Find the line with "intros Hne. do" in the entries below, then reproduce it and every line after it down to and including the line with "split; [|reflexivity].", exactly.

Start of Data to examine

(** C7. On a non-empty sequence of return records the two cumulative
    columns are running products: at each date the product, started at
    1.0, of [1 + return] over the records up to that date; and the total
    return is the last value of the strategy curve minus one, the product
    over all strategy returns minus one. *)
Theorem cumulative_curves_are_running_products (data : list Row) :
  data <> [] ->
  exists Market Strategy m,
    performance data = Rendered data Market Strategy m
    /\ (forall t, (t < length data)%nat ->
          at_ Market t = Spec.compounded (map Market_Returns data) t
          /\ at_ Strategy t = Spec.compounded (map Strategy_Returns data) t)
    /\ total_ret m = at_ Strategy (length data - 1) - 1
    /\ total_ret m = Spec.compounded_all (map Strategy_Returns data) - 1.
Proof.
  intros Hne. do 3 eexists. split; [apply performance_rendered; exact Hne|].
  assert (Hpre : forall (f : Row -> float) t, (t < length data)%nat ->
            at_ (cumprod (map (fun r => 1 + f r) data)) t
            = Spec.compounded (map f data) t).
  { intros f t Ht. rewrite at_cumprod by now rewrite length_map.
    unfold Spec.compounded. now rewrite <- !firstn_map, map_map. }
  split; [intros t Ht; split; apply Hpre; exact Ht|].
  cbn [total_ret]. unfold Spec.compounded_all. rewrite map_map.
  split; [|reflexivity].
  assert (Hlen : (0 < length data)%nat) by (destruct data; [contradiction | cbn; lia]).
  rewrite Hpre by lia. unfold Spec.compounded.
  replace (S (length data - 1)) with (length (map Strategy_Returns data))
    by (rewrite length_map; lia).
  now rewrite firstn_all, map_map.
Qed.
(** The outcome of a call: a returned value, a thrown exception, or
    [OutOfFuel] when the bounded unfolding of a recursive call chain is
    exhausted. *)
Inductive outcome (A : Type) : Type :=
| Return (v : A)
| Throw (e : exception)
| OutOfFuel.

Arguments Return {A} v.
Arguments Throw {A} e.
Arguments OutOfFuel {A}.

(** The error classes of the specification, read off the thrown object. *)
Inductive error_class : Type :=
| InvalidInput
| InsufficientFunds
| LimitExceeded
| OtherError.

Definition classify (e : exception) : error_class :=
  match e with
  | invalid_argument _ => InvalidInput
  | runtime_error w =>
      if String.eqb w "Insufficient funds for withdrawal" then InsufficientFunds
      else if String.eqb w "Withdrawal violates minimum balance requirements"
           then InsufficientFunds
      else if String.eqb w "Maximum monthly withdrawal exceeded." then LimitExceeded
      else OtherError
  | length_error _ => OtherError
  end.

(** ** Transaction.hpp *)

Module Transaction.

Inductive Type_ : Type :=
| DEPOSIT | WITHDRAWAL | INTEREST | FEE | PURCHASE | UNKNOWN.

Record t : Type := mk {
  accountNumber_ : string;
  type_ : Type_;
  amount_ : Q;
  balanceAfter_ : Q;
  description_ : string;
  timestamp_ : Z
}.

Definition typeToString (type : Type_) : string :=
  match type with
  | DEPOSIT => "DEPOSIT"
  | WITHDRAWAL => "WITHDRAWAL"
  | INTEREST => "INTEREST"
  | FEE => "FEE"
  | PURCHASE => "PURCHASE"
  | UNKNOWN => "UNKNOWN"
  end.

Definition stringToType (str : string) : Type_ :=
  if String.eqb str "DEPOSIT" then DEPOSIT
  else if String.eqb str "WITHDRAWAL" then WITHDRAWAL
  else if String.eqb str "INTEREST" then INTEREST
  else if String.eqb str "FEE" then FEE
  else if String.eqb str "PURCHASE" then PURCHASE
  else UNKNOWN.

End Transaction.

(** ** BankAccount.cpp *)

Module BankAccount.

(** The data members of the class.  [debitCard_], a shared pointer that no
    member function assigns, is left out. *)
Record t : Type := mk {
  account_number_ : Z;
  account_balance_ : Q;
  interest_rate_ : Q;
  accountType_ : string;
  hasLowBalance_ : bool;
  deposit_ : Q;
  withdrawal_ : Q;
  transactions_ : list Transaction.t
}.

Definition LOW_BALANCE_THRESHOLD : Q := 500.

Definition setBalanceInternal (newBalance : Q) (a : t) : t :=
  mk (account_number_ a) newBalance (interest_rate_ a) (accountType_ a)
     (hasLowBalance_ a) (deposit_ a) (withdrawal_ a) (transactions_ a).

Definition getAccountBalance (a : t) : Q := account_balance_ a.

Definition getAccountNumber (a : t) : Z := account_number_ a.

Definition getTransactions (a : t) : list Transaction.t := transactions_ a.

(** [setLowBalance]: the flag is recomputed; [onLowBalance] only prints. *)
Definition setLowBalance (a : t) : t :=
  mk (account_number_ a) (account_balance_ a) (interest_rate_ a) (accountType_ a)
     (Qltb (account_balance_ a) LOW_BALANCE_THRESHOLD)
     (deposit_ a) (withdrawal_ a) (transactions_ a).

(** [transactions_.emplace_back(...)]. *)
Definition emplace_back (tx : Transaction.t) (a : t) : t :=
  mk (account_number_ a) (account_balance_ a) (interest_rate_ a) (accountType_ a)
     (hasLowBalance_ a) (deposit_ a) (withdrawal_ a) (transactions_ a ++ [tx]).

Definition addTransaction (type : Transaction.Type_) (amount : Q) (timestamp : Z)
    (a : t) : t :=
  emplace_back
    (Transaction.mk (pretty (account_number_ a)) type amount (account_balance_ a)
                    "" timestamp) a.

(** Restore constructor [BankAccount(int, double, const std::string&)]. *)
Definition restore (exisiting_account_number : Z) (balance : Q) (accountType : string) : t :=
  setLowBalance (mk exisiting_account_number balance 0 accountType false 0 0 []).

End of Data to examine

Answer for the task =>
  intros Hne. do 3 eexists. split; [apply performance_rendered; exact Hne|].
  assert (Hpre : forall (f : Row -> float) t, (t < length data)%nat ->
            at_ (cumprod (map (fun r => 1 + f r) data)) t
            = Spec.compounded (map f data) t).
  { intros f t Ht. rewrite at_cumprod by now rewrite length_map.
    unfold Spec.compounded. now rewrite <- !firstn_map, map_map. }
  split; [intros t Ht; split; apply Hpre; exact Ht|].
  cbn [total_ret]. unfold Spec.compounded_all. rewrite map_map.
  split; [|reflexivity].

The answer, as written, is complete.